## Your goal
From the entries that follow, reproduce exactly and only the lines from the line with "(* the backtracker" to the line with "pose proof (roll_loops_inv", endpoints included.

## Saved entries
***
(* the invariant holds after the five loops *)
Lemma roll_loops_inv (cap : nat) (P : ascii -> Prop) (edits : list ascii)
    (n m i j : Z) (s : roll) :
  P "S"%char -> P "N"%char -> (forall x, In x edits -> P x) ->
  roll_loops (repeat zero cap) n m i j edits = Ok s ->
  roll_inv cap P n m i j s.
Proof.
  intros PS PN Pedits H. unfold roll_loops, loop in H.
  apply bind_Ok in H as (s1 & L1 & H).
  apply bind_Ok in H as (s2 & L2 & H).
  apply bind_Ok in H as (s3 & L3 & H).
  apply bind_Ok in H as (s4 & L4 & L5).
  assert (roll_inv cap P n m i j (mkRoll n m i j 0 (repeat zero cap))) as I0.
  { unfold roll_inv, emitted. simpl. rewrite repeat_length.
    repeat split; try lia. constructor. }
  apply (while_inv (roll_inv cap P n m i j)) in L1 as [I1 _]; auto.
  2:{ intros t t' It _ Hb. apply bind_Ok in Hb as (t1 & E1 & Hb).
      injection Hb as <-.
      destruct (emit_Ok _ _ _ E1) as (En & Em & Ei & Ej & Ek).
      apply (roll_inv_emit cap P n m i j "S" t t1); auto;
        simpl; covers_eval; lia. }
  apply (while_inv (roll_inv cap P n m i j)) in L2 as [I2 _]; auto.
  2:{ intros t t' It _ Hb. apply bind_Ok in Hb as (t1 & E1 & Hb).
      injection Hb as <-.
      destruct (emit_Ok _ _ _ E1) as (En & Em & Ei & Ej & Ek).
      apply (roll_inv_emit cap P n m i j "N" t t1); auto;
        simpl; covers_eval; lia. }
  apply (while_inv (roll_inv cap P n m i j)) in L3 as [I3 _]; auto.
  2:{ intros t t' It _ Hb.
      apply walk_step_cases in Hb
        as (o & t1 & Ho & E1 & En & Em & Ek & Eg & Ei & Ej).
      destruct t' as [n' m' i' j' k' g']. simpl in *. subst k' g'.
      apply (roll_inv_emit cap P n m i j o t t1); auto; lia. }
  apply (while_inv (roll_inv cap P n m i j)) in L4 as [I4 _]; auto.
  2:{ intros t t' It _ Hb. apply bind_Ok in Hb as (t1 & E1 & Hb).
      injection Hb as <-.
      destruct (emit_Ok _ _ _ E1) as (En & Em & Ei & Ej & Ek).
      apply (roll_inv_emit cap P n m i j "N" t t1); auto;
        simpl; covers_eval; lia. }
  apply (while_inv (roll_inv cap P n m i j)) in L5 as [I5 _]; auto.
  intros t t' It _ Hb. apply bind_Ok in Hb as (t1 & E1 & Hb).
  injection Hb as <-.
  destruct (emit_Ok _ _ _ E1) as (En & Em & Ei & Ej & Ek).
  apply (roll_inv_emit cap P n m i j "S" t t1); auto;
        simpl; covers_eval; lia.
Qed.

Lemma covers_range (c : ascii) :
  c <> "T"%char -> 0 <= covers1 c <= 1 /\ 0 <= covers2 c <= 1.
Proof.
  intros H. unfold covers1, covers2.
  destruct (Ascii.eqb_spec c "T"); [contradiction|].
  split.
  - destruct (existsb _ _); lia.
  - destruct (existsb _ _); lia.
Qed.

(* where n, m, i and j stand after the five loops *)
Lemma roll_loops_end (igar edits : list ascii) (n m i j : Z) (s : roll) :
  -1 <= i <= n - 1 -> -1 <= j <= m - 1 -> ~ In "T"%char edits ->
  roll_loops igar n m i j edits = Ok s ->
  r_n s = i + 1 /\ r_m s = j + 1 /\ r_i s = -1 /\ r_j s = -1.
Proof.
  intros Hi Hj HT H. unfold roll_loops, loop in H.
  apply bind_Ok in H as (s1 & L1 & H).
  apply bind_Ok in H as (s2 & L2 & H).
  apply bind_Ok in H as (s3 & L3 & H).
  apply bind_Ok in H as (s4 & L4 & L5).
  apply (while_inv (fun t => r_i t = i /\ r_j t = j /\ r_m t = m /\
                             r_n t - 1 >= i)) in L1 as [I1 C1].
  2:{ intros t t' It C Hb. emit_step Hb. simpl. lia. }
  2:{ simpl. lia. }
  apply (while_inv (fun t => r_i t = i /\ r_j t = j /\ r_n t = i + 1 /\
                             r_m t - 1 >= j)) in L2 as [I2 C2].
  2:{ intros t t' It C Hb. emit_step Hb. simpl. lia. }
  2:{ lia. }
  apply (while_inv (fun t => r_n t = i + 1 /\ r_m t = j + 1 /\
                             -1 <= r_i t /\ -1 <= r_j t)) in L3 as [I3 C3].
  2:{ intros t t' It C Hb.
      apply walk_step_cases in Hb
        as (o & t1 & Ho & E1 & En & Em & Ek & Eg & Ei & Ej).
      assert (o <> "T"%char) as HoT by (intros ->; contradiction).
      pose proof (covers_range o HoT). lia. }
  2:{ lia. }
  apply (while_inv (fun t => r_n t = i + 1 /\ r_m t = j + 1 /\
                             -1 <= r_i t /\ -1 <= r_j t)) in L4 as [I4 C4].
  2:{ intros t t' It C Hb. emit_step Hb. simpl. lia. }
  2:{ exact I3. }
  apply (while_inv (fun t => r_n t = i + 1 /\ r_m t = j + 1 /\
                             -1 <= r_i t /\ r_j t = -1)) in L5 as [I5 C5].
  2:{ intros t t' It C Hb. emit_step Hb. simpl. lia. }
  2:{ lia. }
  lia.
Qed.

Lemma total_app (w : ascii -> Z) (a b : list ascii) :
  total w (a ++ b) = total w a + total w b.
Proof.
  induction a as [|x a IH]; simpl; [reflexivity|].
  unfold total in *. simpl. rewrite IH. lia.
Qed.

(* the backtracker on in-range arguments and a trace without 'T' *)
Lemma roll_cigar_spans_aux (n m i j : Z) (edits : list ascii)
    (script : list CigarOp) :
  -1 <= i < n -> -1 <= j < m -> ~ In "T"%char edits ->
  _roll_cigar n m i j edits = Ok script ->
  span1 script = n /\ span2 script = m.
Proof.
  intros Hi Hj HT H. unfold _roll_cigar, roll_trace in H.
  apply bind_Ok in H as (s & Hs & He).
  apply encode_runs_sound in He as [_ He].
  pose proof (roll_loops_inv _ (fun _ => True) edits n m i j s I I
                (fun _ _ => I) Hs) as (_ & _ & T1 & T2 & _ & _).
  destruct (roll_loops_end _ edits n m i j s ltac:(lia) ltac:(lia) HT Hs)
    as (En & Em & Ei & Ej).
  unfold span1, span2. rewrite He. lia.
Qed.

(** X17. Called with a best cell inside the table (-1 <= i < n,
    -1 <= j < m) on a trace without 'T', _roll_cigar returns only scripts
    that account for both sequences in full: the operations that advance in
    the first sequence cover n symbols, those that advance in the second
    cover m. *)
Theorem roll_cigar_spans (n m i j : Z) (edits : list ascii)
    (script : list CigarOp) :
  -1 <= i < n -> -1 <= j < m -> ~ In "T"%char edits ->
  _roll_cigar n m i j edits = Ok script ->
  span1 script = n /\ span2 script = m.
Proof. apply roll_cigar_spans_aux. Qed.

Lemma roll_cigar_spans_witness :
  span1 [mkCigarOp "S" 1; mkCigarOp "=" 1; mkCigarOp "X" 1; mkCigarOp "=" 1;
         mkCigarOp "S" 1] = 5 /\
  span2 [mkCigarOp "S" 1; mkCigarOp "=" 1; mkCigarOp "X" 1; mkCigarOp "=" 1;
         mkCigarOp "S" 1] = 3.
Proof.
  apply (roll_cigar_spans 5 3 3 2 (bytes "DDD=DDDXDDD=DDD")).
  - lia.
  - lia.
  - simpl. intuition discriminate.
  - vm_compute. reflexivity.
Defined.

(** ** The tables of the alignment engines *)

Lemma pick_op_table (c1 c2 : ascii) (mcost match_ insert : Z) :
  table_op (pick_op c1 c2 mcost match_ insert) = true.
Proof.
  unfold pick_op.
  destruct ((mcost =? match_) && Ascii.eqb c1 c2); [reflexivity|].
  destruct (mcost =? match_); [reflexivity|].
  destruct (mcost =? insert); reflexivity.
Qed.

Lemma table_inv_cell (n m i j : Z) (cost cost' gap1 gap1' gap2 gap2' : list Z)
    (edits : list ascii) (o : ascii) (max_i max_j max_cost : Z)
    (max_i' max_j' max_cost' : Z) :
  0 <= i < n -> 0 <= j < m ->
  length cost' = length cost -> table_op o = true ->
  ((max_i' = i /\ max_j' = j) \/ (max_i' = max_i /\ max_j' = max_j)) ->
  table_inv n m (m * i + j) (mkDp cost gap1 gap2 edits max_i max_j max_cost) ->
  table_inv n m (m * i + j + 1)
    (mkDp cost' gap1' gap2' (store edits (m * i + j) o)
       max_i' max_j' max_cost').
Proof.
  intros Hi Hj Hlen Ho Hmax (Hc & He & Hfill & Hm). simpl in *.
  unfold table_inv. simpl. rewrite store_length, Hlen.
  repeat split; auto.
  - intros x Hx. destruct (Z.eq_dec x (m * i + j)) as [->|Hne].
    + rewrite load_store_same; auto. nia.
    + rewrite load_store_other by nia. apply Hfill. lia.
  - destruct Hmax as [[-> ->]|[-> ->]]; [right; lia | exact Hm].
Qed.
***
## Expected answer
(* the backtracker on in-range arguments and a trace without 'T' *)
Lemma roll_cigar_spans_aux (n m i j : Z) (edits : list ascii)
    (script : list CigarOp) :
  -1 <= i < n -> -1 <= j < m -> ~ In "T"%char edits ->
  _roll_cigar n m i j edits = Ok script ->
  span1 script = n /\ span2 script = m.
Proof.
  intros Hi Hj HT H. unfold _roll_cigar, roll_trace in H.
  apply bind_Ok in H as (s & Hs & He).
  apply encode_runs_sound in He as [_ He].
  pose proof (roll_loops_inv _ (fun _ => True) edits n m i j s I I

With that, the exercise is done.